Go through the records and filter out every line lacking the word "distinct"; copy the lines that remain.

== Data records

(** * kaval: experiment-suite expansion and job generation

    A shallow embedding of [expcore.py] and [runners.py], and the
    verification of the properties the specification states about them.

    Python values are modelled by the inductive type [value]; a [dict] keeps
    its items in insertion order, as Python's does, so it is an association
    list with distinct keys.  Integers are unbounded ([Z]); the one place the
    program computes in binary64 ([required_nodes]) is modelled with the
    IEEE 754 operations of [SpecFloat].  Python strings are sequences of
    code points below 256. *)

From Stdlib Require Import ZArith List String Ascii Bool Lia DecimalString.
From Stdlib Require Import DecimalPos DecimalZ.
From Stdlib Require Import Floats.SpecFloat.
From stdpp Require Import gmap strings.
Import ListNotations.

#[local] Set Warnings "-register-all".
Local Open Scope string_scope.
Local Open Scope list_scope.
Local Open Scope Z_scope.

(* ================================================================= *)
(** ** Python values *)

Inductive value : Type :=
| VNone
| VBool (b : bool)
| VInt (z : Z)
| VStr (s : string)
| VList (l : list value).

(** A [dict] with string keys, in insertion order. *)
Definition dict : Type := list (string * value).

(** [isinstance(value, bool)] *)
Definition isinstance_bool (v : value) : bool :=
  match v with VBool _ => true | _ => false end.

(** [type(value) == list] *)
Definition type_is_list (v : value) : bool :=
  match v with VList _ => true | _ => false end.

(** Truth value testing, as [if value:] does it. *)
Definition truthy (v : value) : bool :=
  match v with
  | VNone => false
  | VBool b => b
  | VInt z => negb (z =? 0)
  | VStr s => negb (String.length s =? 0)%nat
  | VList l => negb (List.length l =? 0)%nat
  end.

(** [str(z)] for an [int]. *)
Definition str_int (z : Z) : string := NilZero.string_of_int (Z.to_int z).

Definition hex_digit (n : N) : ascii :=
  match n with
  | 0 => "0" | 1 => "1" | 2 => "2" | 3 => "3" | 4 => "4" | 5 => "5"
  | 6 => "6" | 7 => "7" | 8 => "8" | 9 => "9" | 10 => "a" | 11 => "b"
  | 12 => "c" | 13 => "d" | 14 => "e" | _ => "f"
  end%N%char.

Fixpoint string_count (c : ascii) (s : string) : nat :=
  match s with
  | EmptyString => O
  | String a s' => ((if Ascii.eqb a c then 1 else 0) + string_count c s')%nat
  end.

Definition dquote : ascii := "034"%char.

(** The quote [repr] puts around a string: a double quote only when the
    string has single quotes and no double quote. *)
Definition repr_quote (s : string) : ascii :=
  if (negb (string_count "'" s =? 0)%nat) && (string_count dquote s =? 0)%nat
  then dquote else "'"%char.

(** Code points below 256 that [repr] writes as they are. *)
Definition isprintable (n : N) : bool :=
  ((32 <=? n) && (n <? 127) || (161 <=? n) && negb (n =? 173))%N.

Definition repr_char (q : ascii) (c : ascii) : string :=
  let n := N_of_ascii c in
  if Ascii.eqb c q || Ascii.eqb c "\"%char then String "\" (String c "")
  else if (n =? 9)%N then "\t"
  else if (n =? 10)%N then "\n"
  else if (n =? 13)%N then "\r"
  else if isprintable n then String c ""
  else String "\" (String "x" (String (hex_digit (n / 16)) (String (hex_digit (n mod 16)) ""))).

Fixpoint repr_chars (q : ascii) (s : string) : string :=
  match s with
  | EmptyString => ""
  | String c s' => repr_char q c +:+ repr_chars q s'
  end.

(** [repr(s)] for a [str]. *)
Definition repr_str (s : string) : string :=
  let q := repr_quote s in
  String q (repr_chars q s +:+ String q "").

(** [repr(value)] *)
Fixpoint py_repr (v : value) : string :=
  match v with
  | VNone => "None"
  | VBool true => "True"
  | VBool false => "False"
  | VInt z => str_int z
  | VStr s => repr_str s
  | VList l => "[" +:+ String.concat ", " (map py_repr l) +:+ "]"
  end.

(** [str(value)], which is also what an f-string writes for [{value}]. *)
Definition py_str (v : value) : string :=
  match v with
  | VStr s => s
  | _ => py_repr v
  end.


(* ================================================================= *)
(** ** Dictionaries *)

(** [key in d] *)
Definition dict_mem (key : string) (d : dict) : bool :=
  existsb (fun kv => String.eqb (fst kv) key) d.

(** [d.get(key)]: [None] stands for an absent key. *)
Fixpoint dict_get (key : string) (d : dict) : option value :=
  match d with
  | [] => None
  | (k, v) :: d' => if String.eqb k key then Some v else dict_get key d'
  end.

(** [d[key] = v]: an existing key keeps its place, a new one goes last. *)
Fixpoint dict_set (key : string) (v : value) (d : dict) : dict :=
  match d with
  | [] => [(key, v)]
  | (k, w) :: d' =>
      if String.eqb k key then (k, v) :: d' else (k, w) :: dict_set key v d'
  end.

(** [d.pop(key, None)], for its effect on [d]. *)
Fixpoint dict_pop (key : string) (d : dict) : dict :=
  match d with
  | [] => []
  | (k, w) :: d' => if String.eqb k key then d' else (k, w) :: dict_pop key d'
  end.

(** The keys of a Python dict are distinct. *)
Definition dict_wf (d : dict) : Prop := NoDup (map fst d).

(* ================================================================= *)
(** ** expcore.explode *)

(** The recursion of [explode] is not structural: the recursive call is on
    a copy of the configuration in which one list was replaced by one of its
    elements.  [explode_fuel] bounds the recursion depth; [weight] counts
    the lists of a configuration, nested ones included, and bounds the depth
    [explode] reaches. *)

Fixpoint weight (v : value) : nat :=
  match v with
  | VList l => S (list_sum (map weight l))
  | _ => O
  end.

Definition dict_weight (d : dict) : nat :=
  list_sum (map (fun kv => weight (snd kv)) d).

Section Explode.
(** The recursive call. *)
Variable explode_rec : dict -> option (list dict).
Variable config : dict.

(** [for arg in value: exploded = config.copy(); exploded[flag] = arg;
    configs = configs + explode(exploded)] *)
Fixpoint explode_args (flag : string) (args : list value) (configs : list dict)
  : option (list dict) :=
  match args with
  | [] => Some configs
  | arg :: args' =>
      let exploded := dict_set flag arg config in
      match explode_rec exploded with
      | None => None
      | Some exp => explode_args flag args' (configs ++ exp)
      end
  end.

(** [for flag, value in config.items(): if type(value) == list: ...; break] *)
Fixpoint explode_items (items : dict) (configs : list dict)
  : option (list dict) :=
  match items with
  | [] => Some configs
  | (flag, value) :: items' =>
      match value with
      | VList args => explode_args flag args configs
      | _ => explode_items items' configs
      end
  end.
End Explode.

Fixpoint explode_fuel (fuel : nat) (config : dict) : option (list dict) :=
  match fuel with
  | O => None
  | S fuel' =>
      match explode_items (explode_fuel fuel') config config [] with
      | None => None
      | Some [] => Some [config]
      | Some configs => Some configs
      end
  end.

(** [explode(config)].  [explode_total] shows that the fuel given here is
    always enough. *)
Definition explode (config : dict) : list dict :=
  match explode_fuel (S (dict_weight config)) config with
  | Some configs => configs
  | None => []
  end.


(** *** What the specification says about [explode] *)

(** The first list-valued item, the one [explode] works on. *)
Fixpoint first_list (items : dict) : option (string * list value) :=
  match items with
  | [] => None
  | (flag, VList args) :: _ => Some (flag, args)
  | _ :: items' => first_list items'
  end.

====

Solution for this task:
    list with distinct keys.  Integers are unbounded ([Z]); the one place the
(** The keys of a Python dict are distinct. *)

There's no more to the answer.